San Jose’s Strong Neighborhoods Initiative Empowers Residents
Community: City of San Jose
The City of San Jose’s Strong Neighborhoods Initiative has received much praise since its inception in 2000. With the local redevelopment agency as a partner, the city developed a program that empowered residents from 19 low-income and ethnically diverse neighborhoods to propose and prioritize improvement projects in their neighborhoods. San Jose invested $104 million to implement more than 75 percent of the resident-proposed projects. Even with the economic downturn and the loss of redevelopment dollars, the city has been able to sustain a level of community engagement through a Neighborhood Council. The city council has now made the Neighborhood Council a permanent part of its decision-making process.
- In its 10-year span, the Strong Neighborhoods Initiative opened up the decision-making process to a new group of residents and let them set the agenda and priorities for projects in their neighborhood, rather than voting on proposals that originated at the city level.
- The program’s design empowered residents and created an expectation that community members will be actively involved in decisions that affect their lives and neighborhoods.
- The initiative produced a new generation of neighborhood and community leaders. Some residents went on to join the planning commission and lead citywide task forces. Others were elected to the Neighborhood Council and continue to work with neighborhood associations to strengthen city-resident partnerships.
- Despite the economic downturn in 2010 and the state government’s dissolution of redevelopment agencies in 2012, the spirit of the Strong Neighborhoods Initiative remains intact. The San Jose City Council voted in 2013 to make an extension of the program, the Neighborhoods Commission, a permanent means of involving the community in local decision making.
- The dedicated staff of 35 people played a critically important role in implementing San Jose’s Strong Neighborhoods Initiative. When staff was reduced to four in 2009, the program began losing momentum.
- The residents originally became involved in the program because of the projects, but stayed because they felt a sense of community, success and empowerment.
- Having three representatives from each district serve on the Neighborhood Council made it difficult to reach consensus. The council voted to reduce the number to two.
The Rest of the Story
For several decades, the City of San Jose grew rapidly outward. During the 1980s and 1990s, the city concentrated on creating new suburban subdivisions and downtown high-rise housing to help accommodate the booming population. But between these areas lay 19 older, blighted neighborhoods that suffered from high crime rates and aging infrastructure.
In the late 1990s the City of San Jose set out to bring equity in terms of resources and attention to these low-income, ethnically diverse areas. The city launched the Strong Neighborhoods Initiative in partnership with the local redevelopment agency in 2000. The initiative was designed to not only revitalize the neighborhoods, but also to engage the people living there.

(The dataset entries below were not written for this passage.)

Lemma signup_success_witness :
  exists msg db',
    signup_for_activity "Chess Club" "new@mergington.edu" seeded
    = (inr msg, db')
    /\ roster db' chess_club = roster seeded chess_club ++ ["new@mergington.edu"%string]
    /\ In "new@mergington.edu"%string (roster db' chess_club)
    /\ (forall e, In e (roster db' chess_club)
                  <-> In e (roster seeded chess_club)
                      \/ e = "new@mergington.edu"%string)
    /\ headcount db' chess_club = headcount seeded chess_club + 1
    /\ contains (message msg) "Chess Club"
    /\ contains (message msg) "new@mergington.edu".
Proof.
  apply (signup_success "Chess Club" "new@mergington.edu" seeded chess_club).
  - reflexivity.
  - vm_compute. intros [H | [H | []]]; discriminate.
  - vm_compute. reflexivity.
Defined.

(** ** Unregister *)

Lemma roster_after_unregister (db : Database) (a : Activity.t)
  (email : string) (p : Participant.t) :
  NoDup (map Participant.id (participants db)) ->
  find_participant db a email = Some p ->
  roster (flush_one db (PendingDelete p)) a = remove_first email (roster db a).
Proof.
  intros Hnd Hp. unfold roster, participants_of. cbn [flush_one participants].
  now apply roster_after_delete_found.
Qed.

(** C5. Unregister raises-iff: in a store that meets the schema constraints,
    unregister fails with NotFound exactly when no activity has the name and
    with NotEnrolled exactly when the activity exists but does not hold the
    email; otherwise it succeeds and returns its message, and takes one
    enrollment of the email out of the roster of that activity: the count
    drops by one, every other email stays, and the email itself is gone when
    it was enrolled once. *)
Theorem unregister_cases (activity_name email : string) (db : Database) :
  well_formed db ->
  (fst (unregister_from_activity activity_name email db) = inl NotFound
   <-> ~ activity_exists db activity_name)
  /\ (fst (unregister_from_activity activity_name email db) = inl NotEnrolled
      <-> exists a, find_activity db activity_name = Some a
                    /\ ~ In email (roster db a))
  /\ (forall a,
        find_activity db activity_name = Some a ->
        In email (roster db a) ->
        exists db',
          unregister_from_activity activity_name email db
          = (inr (unregister_message activity_name email), db')
          /\ roster db' a = remove_first email (roster db a)
          /\ headcount db' a = headcount db a - 1
          /\ (forall e, e <> email ->
                        (In e (roster db' a) <-> In e (roster db a)))
          /\ (NoDup (roster db a) -> ~ In email (roster db' a))).
Proof.
  intros Hwf. rewrite unregister_from_activity_eq.
  destruct (find_activity db activity_name) as [a|] eqn:Ha.
  - assert (Hex : activity_exists db activity_name).
    { apply find_activity_Some in Ha as [Hin Hname]. now exists a. }
    destruct (find_participant db a email) as [p|] eqn:Hp.
    + assert (Hin : In email (roster db a)).
      { destruct (in_dec string_dec email (roster db a)) as [H | H];
          [exact H |].
        apply find_participant_None in H. congruence. }
      cbn [fst]. refine (conj _ (conj _ _)).
      * split; intros; settle.
      * split; intros; settle.
      * intros a' E _. injection E as <-.
        exists (flush_one db (PendingDelete p)).
        pose proof (roster_after_unregister db a email p
                      (participant_pk _ Hwf) Hp) as Hroster.
        split; [reflexivity |]. split; [exact Hroster |].
        unfold headcount. rewrite Hroster. repeat split.
        -- pose proof (remove_first_length email _ Hin). lia.
        -- now apply remove_first_other.
        -- now apply remove_first_other.
        -- intros Hnd. now apply remove_first_NoDup.
    + apply find_participant_None in Hp.
      cbn [fst]. refine (conj _ (conj _ _)).
      * split; intros; settle.
      * split; intros; settle.
      * intros; settle.
  - cbn [fst]. refine (conj _ (conj _ _)).
    + split; intros; settle. now apply find_activity_None.
    + split; intros; settle.
    + intros; settle.
Qed.

Lemma unregister_cases_witness :
  exists db',
    unregister_from_activity "Chess Club" "daniel@mergington.edu" seeded
    = (inr (unregister_message "Chess Club" "daniel@mergington.edu"), db')
    /\ roster db' chess_club
       = remove_first "daniel@mergington.edu" (roster seeded chess_club)
    /\ headcount db' chess_club = headcount seeded chess_club - 1
    /\ (forall e, e <> "daniel@mergington.edu"%string ->
                  (In e (roster db' chess_club)
                   <-> In e (roster seeded chess_club)))
    /\ (NoDup (roster seeded chess_club) ->
        ~ In "daniel@mergington.edu"%string (roster db' chess_club)).
Proof.
  destruct (unregister_cases "Chess Club" "daniel@mergington.edu" seeded)
    as (_ & _ & H).
  - apply well_formedb_sound. vm_compute. reflexivity.
  - apply (H chess_club).
    + reflexivity.
    + simpl. right. left. reflexivity.
Defined.

(** ** Signup, then unregister *)

Lemma find_last (A : Type) (f : A -> bool) (l : list A) (x : A) :
  find f l = None -> f x = true -> find f (l ++ [x]) = Some x.
Proof.
  induction l as [|y l IH]; simpl; intros Hnone Hx.
  - now rewrite Hx.
  - destruct (f y); [discriminate | auto].
Qed.

Lemma Database_eta (db : Database) :
  mkDatabase (activities db) (participants db) = db.
Proof. now destruct db. Qed.

(** The row a signup inserts is the one the matching unregister finds and
    deletes. *)
Lemma unregister_after_add (activity_name email : string) (db : Database)
  (a : Activity.t) :
  find_activity db activity_name = Some a ->
  ~ In email (roster db a) ->
  unregister_from_activity activity_name email
    (flush_one db (PendingAdd email (Activity.id a)))
  = (inr (unregister_message activity_name email), db).
Proof.
  intros Ha Hnew. rewrite unregister_from_activity_eq.
  unfold find_activity in *. rewrite flush_one_activities, Ha.
  apply find_participant_None in Hnew.
  unfold find_participant in *. cbn [flush_one participants].
  rewrite (find_last _ _ _ _ Hnew);
    [| cbn; now rewrite Z.eqb_refl, String.eqb_refl].
  f_equal. cbn [flush_one participants activities Participant.id].
  rewrite filter_app. cbn [filter Participant.id]. rewrite Z.eqb_refl.
  cbn [negb]. rewrite app_nil_r, delete_absent_key;
    [apply Database_eta | apply next_rowid_fresh].
Qed.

The city designated $100 million of redevelopment funding for the blighted neighborhoods without specific restrictions on how the money would be spent. City leaders followed three guiding principles for the downtown neighborhoods process:
- Listen to people: Recognize that neighbors know more about their neighborhoods than you do.
- Build on existing strengths and assets.
- Respond to community priorities as part of the process.
The outreach began by identifying the known formal and informal leaders in each of the 19 neighborhoods to identify a core coalition of members. Working with consultants and staff, each group of neighbors developed a Neighborhood Improvement Plan that reflected the community’s desires, demographics and development interests.
After months of discussions, the individual neighborhood groups prioritized their community needs and developed a list of their top 10 priority projects. The plans were then submitted to the city planning commission and the city council for approval.
The approved plans were handed off to the Strong Neighborhood Team, which comprised a team manager and representatives from four city offices: the San Jose City Council; Planning Department; Building and Code Enforcement; Parks, Recreation and Neighborhood Services; and the Police Department. This team was responsible for carrying out the projects. If issues arose, each team had a direct link to City Hall and access to the deputy city manager and the redevelopment agency deputy director.
Through this structure, 90 percent of the top 10 priority lists were completed. While the program originally focused on spending redevelopment funds, the city also was able to leverage grant funding and received help from private investors, such as Santa Clara County and the Santa Clara Valley Water District, to help complete the neighborhood action lists.
Due to the program’s overwhelming success and community support, the city council approved spending an additional $5.7 million in 2006 to expand the project to three additional areas, using the same approach. With the downturn in the economy in 2009, the program’s pace began to slow, and the initiative officially ended in 2010.
One element of the program remains: The Neighborhoods Commission is a 30-member advisory group that contains with three members from each of the city’s 10 council districts. Interested residents send applications to the City Clerks Office, and are designated through a neighborhood caucus process by their peers, and forwarded to city council for appointment.
Public engagement remains a consistent and important part of the city’s culture. Each September since 2009, nonprofit groups join the city and San Jose State University to hold a conference designed to highlight community engagement and community leaders. Neighborhood groups and their leaders from throughout the city are invited to learn how to make their neighborhoods safe, organized and attractive at a Neighborhood Development Training Conference. Awards are given to selected residents for their outstanding community engagement efforts. Several hundred people attend the conference each year.